Segment Start: DATA RECORDS

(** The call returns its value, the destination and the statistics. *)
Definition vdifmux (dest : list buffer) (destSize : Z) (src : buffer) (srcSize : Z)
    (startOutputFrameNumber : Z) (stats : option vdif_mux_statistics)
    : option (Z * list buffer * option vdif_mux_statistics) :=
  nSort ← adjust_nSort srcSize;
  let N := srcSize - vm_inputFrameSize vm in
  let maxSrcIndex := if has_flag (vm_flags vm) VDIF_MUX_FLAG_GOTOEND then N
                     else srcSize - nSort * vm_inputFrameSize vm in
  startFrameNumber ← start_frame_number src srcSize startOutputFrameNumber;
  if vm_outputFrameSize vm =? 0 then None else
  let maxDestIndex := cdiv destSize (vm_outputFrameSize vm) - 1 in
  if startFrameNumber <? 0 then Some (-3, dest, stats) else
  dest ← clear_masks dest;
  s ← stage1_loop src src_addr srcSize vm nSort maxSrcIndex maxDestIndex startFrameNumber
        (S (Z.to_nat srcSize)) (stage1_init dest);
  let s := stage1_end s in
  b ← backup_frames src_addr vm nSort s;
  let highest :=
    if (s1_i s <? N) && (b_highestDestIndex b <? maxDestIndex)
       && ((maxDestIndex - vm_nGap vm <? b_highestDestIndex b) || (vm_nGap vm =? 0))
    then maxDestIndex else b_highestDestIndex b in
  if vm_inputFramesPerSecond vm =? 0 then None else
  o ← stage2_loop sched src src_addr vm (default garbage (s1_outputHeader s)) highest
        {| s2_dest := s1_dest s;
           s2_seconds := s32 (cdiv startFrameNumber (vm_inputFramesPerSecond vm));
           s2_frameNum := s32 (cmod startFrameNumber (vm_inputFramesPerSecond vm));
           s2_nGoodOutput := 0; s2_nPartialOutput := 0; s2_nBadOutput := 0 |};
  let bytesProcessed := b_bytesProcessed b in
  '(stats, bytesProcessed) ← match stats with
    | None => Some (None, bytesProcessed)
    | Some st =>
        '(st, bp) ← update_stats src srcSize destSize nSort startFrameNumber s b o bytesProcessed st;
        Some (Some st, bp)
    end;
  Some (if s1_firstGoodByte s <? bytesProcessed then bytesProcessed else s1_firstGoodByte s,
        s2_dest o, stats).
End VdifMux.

Segment End: DATA RECORDS
Segment Start: DATA RECORDS

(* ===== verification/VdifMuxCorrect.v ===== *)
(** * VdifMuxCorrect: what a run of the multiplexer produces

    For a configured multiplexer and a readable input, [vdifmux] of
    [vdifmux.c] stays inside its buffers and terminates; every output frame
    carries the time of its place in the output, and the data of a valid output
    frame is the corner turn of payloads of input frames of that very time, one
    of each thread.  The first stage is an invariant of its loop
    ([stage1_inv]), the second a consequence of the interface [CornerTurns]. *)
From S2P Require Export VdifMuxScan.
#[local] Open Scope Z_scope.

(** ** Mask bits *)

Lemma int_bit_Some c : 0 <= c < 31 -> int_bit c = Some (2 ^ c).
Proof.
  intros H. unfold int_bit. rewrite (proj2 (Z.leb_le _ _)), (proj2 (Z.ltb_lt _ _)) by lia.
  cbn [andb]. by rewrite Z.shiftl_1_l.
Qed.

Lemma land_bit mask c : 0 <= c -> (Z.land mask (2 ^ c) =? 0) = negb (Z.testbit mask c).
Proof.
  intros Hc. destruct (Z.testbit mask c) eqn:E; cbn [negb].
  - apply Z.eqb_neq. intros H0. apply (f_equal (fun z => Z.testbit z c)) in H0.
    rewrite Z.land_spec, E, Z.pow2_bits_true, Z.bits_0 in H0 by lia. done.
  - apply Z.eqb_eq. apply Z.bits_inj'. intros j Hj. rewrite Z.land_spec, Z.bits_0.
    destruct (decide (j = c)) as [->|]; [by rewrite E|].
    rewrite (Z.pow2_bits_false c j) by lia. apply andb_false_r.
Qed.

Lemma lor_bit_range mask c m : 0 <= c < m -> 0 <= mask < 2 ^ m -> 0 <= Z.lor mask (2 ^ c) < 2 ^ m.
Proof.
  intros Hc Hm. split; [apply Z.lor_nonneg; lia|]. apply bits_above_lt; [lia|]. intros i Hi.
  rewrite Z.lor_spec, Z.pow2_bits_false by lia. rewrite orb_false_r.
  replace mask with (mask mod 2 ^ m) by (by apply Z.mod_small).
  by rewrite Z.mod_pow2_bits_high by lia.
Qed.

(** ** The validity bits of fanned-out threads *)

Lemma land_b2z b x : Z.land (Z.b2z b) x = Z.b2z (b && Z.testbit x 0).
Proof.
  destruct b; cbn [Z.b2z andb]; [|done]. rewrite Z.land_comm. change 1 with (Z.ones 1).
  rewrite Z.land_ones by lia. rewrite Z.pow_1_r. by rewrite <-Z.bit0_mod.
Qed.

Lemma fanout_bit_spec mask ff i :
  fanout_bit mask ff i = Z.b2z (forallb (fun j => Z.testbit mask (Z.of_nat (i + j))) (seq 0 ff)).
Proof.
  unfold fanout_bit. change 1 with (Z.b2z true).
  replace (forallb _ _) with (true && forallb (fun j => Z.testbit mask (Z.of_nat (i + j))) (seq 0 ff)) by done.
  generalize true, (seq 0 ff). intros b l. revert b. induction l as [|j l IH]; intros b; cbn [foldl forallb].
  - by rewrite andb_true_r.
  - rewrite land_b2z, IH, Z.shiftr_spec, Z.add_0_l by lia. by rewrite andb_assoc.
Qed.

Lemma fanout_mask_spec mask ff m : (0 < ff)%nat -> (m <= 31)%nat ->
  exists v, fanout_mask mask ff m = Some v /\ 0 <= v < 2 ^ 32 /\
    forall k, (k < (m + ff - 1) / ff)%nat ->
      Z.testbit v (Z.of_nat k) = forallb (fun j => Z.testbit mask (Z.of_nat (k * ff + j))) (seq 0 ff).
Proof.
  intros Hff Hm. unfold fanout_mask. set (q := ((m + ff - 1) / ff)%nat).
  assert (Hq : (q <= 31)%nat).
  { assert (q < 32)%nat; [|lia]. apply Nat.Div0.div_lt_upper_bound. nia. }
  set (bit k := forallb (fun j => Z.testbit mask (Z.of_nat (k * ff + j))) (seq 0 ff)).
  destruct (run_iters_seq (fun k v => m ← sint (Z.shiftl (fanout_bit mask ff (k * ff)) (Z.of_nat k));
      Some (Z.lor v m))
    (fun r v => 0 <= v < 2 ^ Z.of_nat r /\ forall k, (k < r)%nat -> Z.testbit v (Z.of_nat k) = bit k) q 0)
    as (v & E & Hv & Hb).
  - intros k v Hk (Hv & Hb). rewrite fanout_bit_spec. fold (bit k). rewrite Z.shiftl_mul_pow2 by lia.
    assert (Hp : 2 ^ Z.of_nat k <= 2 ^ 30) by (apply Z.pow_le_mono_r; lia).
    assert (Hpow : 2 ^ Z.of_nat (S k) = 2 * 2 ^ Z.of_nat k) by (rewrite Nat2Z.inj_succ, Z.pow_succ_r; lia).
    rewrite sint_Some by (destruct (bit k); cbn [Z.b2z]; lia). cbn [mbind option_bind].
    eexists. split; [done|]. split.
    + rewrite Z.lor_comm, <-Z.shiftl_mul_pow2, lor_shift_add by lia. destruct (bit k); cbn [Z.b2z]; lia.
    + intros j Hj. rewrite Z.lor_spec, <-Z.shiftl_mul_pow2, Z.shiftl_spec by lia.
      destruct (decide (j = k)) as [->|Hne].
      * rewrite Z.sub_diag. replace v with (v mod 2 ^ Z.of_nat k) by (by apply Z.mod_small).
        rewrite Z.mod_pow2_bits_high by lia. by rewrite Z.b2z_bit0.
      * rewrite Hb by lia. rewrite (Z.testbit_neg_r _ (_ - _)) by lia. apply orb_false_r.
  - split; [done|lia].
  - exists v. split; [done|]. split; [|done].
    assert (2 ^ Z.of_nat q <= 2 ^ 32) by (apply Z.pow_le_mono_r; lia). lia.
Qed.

Segment End: DATA RECORDS
Segment Start: DATA RECORDS

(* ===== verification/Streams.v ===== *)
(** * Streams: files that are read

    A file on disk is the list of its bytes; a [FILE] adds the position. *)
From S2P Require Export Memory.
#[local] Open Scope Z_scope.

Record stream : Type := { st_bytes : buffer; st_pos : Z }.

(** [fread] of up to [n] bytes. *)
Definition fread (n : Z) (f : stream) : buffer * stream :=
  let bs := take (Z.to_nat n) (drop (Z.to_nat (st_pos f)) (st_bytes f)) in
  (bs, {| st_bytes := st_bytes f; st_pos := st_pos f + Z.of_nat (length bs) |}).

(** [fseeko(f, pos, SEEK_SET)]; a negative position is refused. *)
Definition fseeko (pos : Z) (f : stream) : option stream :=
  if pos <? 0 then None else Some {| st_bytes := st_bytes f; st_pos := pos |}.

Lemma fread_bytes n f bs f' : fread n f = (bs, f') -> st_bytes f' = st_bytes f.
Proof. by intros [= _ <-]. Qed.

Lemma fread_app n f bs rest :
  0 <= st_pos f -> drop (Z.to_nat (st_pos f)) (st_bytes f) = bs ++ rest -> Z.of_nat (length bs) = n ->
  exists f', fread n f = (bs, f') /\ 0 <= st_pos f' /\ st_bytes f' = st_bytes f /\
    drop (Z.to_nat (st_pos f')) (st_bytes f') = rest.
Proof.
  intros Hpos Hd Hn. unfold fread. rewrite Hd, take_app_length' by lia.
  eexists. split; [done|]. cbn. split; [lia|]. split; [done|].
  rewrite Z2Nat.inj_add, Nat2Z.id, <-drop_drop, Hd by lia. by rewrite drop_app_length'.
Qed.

Segment End: DATA RECORDS

GOAL OF THE EXERCISE
Every line above from the line with "Some (Some st, bp)" to the line with "End VdifMux.", both included, must be reproduced exactly, and no other line may appear.

SOLUTION TO THIS EXERCISE
        Some (Some st, bp)
    end;
  Some (if s1_firstGoodByte s <? bytesProcessed then bytesProcessed else s1_firstGoodByte s,
        s2_dest o, stats).
End VdifMux.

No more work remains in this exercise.